[[ Data for analysis open ]]
(** C3 as the specification states it fails: with [HistoryReplayBuffer]
    unset, three publishes are all kept and a replay from watermark ["1"]
    returns the records 2 and 3. *)
Lemma unset_history_replays :
  HistoryReplayBuffer Scenario.cfg_unset = 0
  /\ GetMessagesSince "1" (Scenario.published Scenario.cfg_unset 3).2
     = Returned [Scenario.record 2; Scenario.record 3]
         (Scenario.published Scenario.cfg_unset 3).2.
Proof. split; vm_compute; reflexivity. Qed.

(** C3, as the code has it: with [HistoryReplayBuffer] zero, unset or
    negative the buffer is never trimmed.  It holds every published
    record, and a replay from a watermark that parses as [wm] returns all
    the records published after the [wm]-th. *)
Theorem unbounded_history c tr w lastEventID wm :
  reach c tr w ->
  HistoryReplayBuffer c <= 0 ->
  Z.of_nat (length tr) < 2 ^ 64 ->
  ParseUint lastEventID 10 64 = Ok wm ->
  messageBuffer (hub w) = tr
  /\ GetMessagesSince lastEventID w = Returned (drop (Z.to_nat wm) tr) w
  /\ drop (Z.to_nat wm) tr = filter (newer_than wm) tr.
Proof.
  intros Hr HN Hn Hp.
  destruct (reach_buffer _ _ _ Hr) as (j & _ & Hb & Hj).
  destruct (0 <? HistoryReplayBuffer c) eqn:E; [apply Z.ltb_lt in E; lia|].
  subst j. rewrite drop_0 in Hb.
  destruct (reach_trace_ids _ _ _ Hr Hn) as [_ Hids].
  pose proof (filter_newer_seq wm tr 1 Hids) as Hf.
  replace (wm + 1 - 1) with wm in Hf by lia.
  split; [done|]. rewrite (GetMessagesSince_Ok _ wm) by done.
  by rewrite Hb, Hf.
Qed.

Lemma unbounded_history_witness :
  HistoryReplayBuffer Scenario.cfg_unset <= 0
  /\ ParseUint "1" 10 64 = Ok 1
  /\ messageBuffer (hub (Scenario.published Scenario.cfg_unset 3).2)
     = (Scenario.published Scenario.cfg_unset 3).1
  /\ GetMessagesSince "1" (Scenario.published Scenario.cfg_unset 3).2
     = Returned (drop (Z.to_nat 1) (Scenario.published Scenario.cfg_unset 3).1)
         (Scenario.published Scenario.cfg_unset 3).2.
Proof.
  assert (HistoryReplayBuffer Scenario.cfg_unset <= 0) as HN by (simpl; lia).
  assert (ParseUint "1" 10 64 = Ok 1) as Hp by reflexivity.
  split; [exact HN|]. split; [exact Hp|].
  destruct (unbounded_history Scenario.cfg_unset
              (Scenario.published Scenario.cfg_unset 3).1
              (Scenario.published Scenario.cfg_unset 3).2 "1" 1
              (reach_published _ _) HN ltac:(vm_compute; reflexivity) Hp)
    as (Hb & Hg & _).
  split; [exact Hb|exact Hg].
Defined.

(** C4 as the specification states it fails: five publishes with history
    capacity 3 leave the records 3, 4 and 5 in the buffer, and a replay
    from the zero watermark ["0"] returns all three, not nothing. *)
Lemma zero_watermark_replays_everything :
  GetMessagesSince "0" (Scenario.published Scenario.cfg 5).2
  = Returned [Scenario.record 3; Scenario.record 4; Scenario.record 5]
      (Scenario.published Scenario.cfg 5).2.
Proof. vm_compute. reflexivity. Qed.

(** C4, as the code has it: in every world of a run a replay returns
    nothing for the absent (empty) watermark; for a watermark that parses
    as [wm] it returns exactly the buffered records with id strictly
    greater than [wm], in ascending id order; and the watermark ["0"] is
    an ordinary one: since every id is at least 1, it returns the whole
    buffer. *)
Theorem GetMessagesSince_newer c tr w lastEventID wm :
  reach c tr w ->
  Z.of_nat (length tr) < 2 ^ 64 ->
  ParseUint lastEventID 10 64 = Ok wm ->
  GetMessagesSince EmptyString w = Returned [] w
  /\ GetMessagesSince lastEventID w
     = Returned (filter (newer_than wm) (messageBuffer (hub w))) w
  /\ (forall m, m ∈ filter (newer_than wm) (messageBuffer (hub w))
                <-> m ∈ messageBuffer (hub w)
                    /\ exists k, msg_id m = Some k /\ wm < k)
  /\ StronglySorted id_lt (filter (newer_than wm) (messageBuffer (hub w)))
  /\ GetMessagesSince "0" w = Returned (messageBuffer (hub w)) w.
Proof.
  intros Hr Hn Hp.
  pose proof (reach_buffer_ids _ _ _ Hr Hn) as Hids. cbv zeta in Hids.
  split; [reflexivity|]. split; [by apply GetMessagesSince_Ok|].
  split; [|split].
  - intros m. rewrite list_elem_of_filter. unfold newer_than.
    destruct (msg_id m) as [k|].
    + split; [intros [? ?]; eauto|intros [? (k' & [= <-] & ?)]; done].
    + split; [intros [[] _]|intros [_ (k' & ? & _)]; done].
  - rewrite (filter_newer_seq wm _ _ Hids).
    apply StronglySorted_drop. by eapply id_lt_seq.
  - rewrite (GetMessagesSince_Ok "0" 0) by reflexivity.
    rewrite (filter_newer_seq 0 _ _ Hids).
    destruct (reach_buffer _ _ _ Hr) as (j & Hj & Hb & _).
    rewrite Hb, length_drop.
    replace (Z.to_nat (0 + 1 - (Z.of_nat (length tr)
                                 - Z.of_nat (length tr - j) + 1)))
      with 0%nat by lia.
    done.
Qed.

Lemma GetMessagesSince_newer_witness :
  ParseUint "2" 10 64 = Ok 2
  /\ GetMessagesSince "2" (Scenario.published Scenario.cfg 5).2
     = Returned
         (filter (newer_than 2)
            (messageBuffer (hub (Scenario.published Scenario.cfg 5).2)))
         (Scenario.published Scenario.cfg 5).2
  /\ filter (newer_than 2)
       (messageBuffer (hub (Scenario.published Scenario.cfg 5).2))
     = [Scenario.record 3; Scenario.record 4; Scenario.record 5].
Proof.
  assert (ParseUint "2" 10 64 = Ok 2) as Hp by reflexivity.
  split; [exact Hp|].
  destruct (GetMessagesSince_newer Scenario.cfg
              (Scenario.published Scenario.cfg 5).1
              (Scenario.published Scenario.cfg 5).2 "2" 2
              (reach_published _ _) ltac:(vm_compute; reflexivity) Hp)
    as (_ & Hg & _).
  split; [exact Hg|vm_compute; reflexivity].
Defined.

(** C5 as the specification states it fails: with the records 3, 4 and 5
    buffered, the watermark ["1"] is older than the oldest buffered id,
    and the replay returns the three buffered records, not nothing. *)
Lemma stale_watermark_replays_buffer :
  msg_id <$> messageBuffer (hub (Scenario.published Scenario.cfg 5).2)
  = [Some 3; Some 4; Some 5]
  /\ GetMessagesSince "1" (Scenario.published Scenario.cfg 5).2
     = Returned [Scenario.record 3; Scenario.record 4; Scenario.record 5]
         (Scenario.published Scenario.cfg 5).2.
Proof. split; vm_compute; reflexivity. Qed.

(** C5, as the code has it: when the watermark is older than the oldest
    buffered id, the replay returns the whole buffer (every buffered
    record is newer than the watermark); it is not an error. *)
Theorem GetMessagesSince_stale_watermark
    c tr w lastEventID wm oldest rest k :
  reach c tr w ->
  Z.of_nat (length tr) < 2 ^ 64 ->
  messageBuffer (hub w) = oldest :: rest ->
  msg_id oldest = Some k ->
  ParseUint lastEventID 10 64 = Ok wm ->
  wm < k ->
  GetMessagesSince lastEventID w = Returned (messageBuffer (hub w)) w.
Proof.
  intros Hr Hn Hb Hk Hp Hlt.
  pose proof (reach_buffer_ids _ _ _ Hr Hn) as Hids. cbv zeta in Hids.
  rewrite (GetMessagesSince_Ok _ wm) by done.
  rewrite (filter_newer_seq wm _ _ Hids).
  rewrite Hb in Hids. simpl length in Hids.
  rewrite seqZ_cons in Hids by lia. rewrite !fmap_cons in Hids.
  injection Hids as Hid _. rewrite Hk in Hid. injection Hid as Hid.
  rewrite Hb. simpl length. rewrite <- Hid.
  replace (Z.to_nat (wm + 1 - k)) with 0%nat by lia. done.
Qed.

Lemma GetMessagesSince_stale_watermark_witness :
  messageBuffer (hub (Scenario.published Scenario.cfg 5).2)
  = Scenario.record 3 :: [Scenario.record 4; Scenario.record 5]
  /\ msg_id (Scenario.record 3) = Some 3
  /\ ParseUint "1" 10 64 = Ok 1
  /\ 1 < 3
  /\ GetMessagesSince "1" (Scenario.published Scenario.cfg 5).2
     = Returned (messageBuffer (hub (Scenario.published Scenario.cfg 5).2))
         (Scenario.published Scenario.cfg 5).2.
Proof.
  assert (messageBuffer (hub (Scenario.published Scenario.cfg 5).2)
          = Scenario.record 3 :: [Scenario.record 4; Scenario.record 5])
    as Hb by (vm_compute; reflexivity).
  assert (msg_id (Scenario.record 3) = Some 3) as Hk by reflexivity.
  assert (ParseUint "1" 10 64 = Ok 1) as Hp by reflexivity.
  assert (1 < 3) as Hlt by lia.
  split; [exact Hb|]. split; [exact Hk|]. split; [exact Hp|].
  split; [exact Hlt|].
  exact (GetMessagesSince_stale_watermark Scenario.cfg
           (Scenario.published Scenario.cfg 5).1
           (Scenario.published Scenario.cfg 5).2 "1" 1
           (Scenario.record 3) [Scenario.record 4; Scenario.record 5] 3
           (reach_published _ _) ltac:(vm_compute; reflexivity)
           Hb Hk Hp Hlt).
Defined.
[[ Data for analysis closed ]]
About this exercise: Look through the entries above. Copy out every line holding the word "whole".

Answer to this task:
    an ordinary one: since every id is at least 1, it returns the whole
    buffered id, the replay returns the whole buffer (every buffered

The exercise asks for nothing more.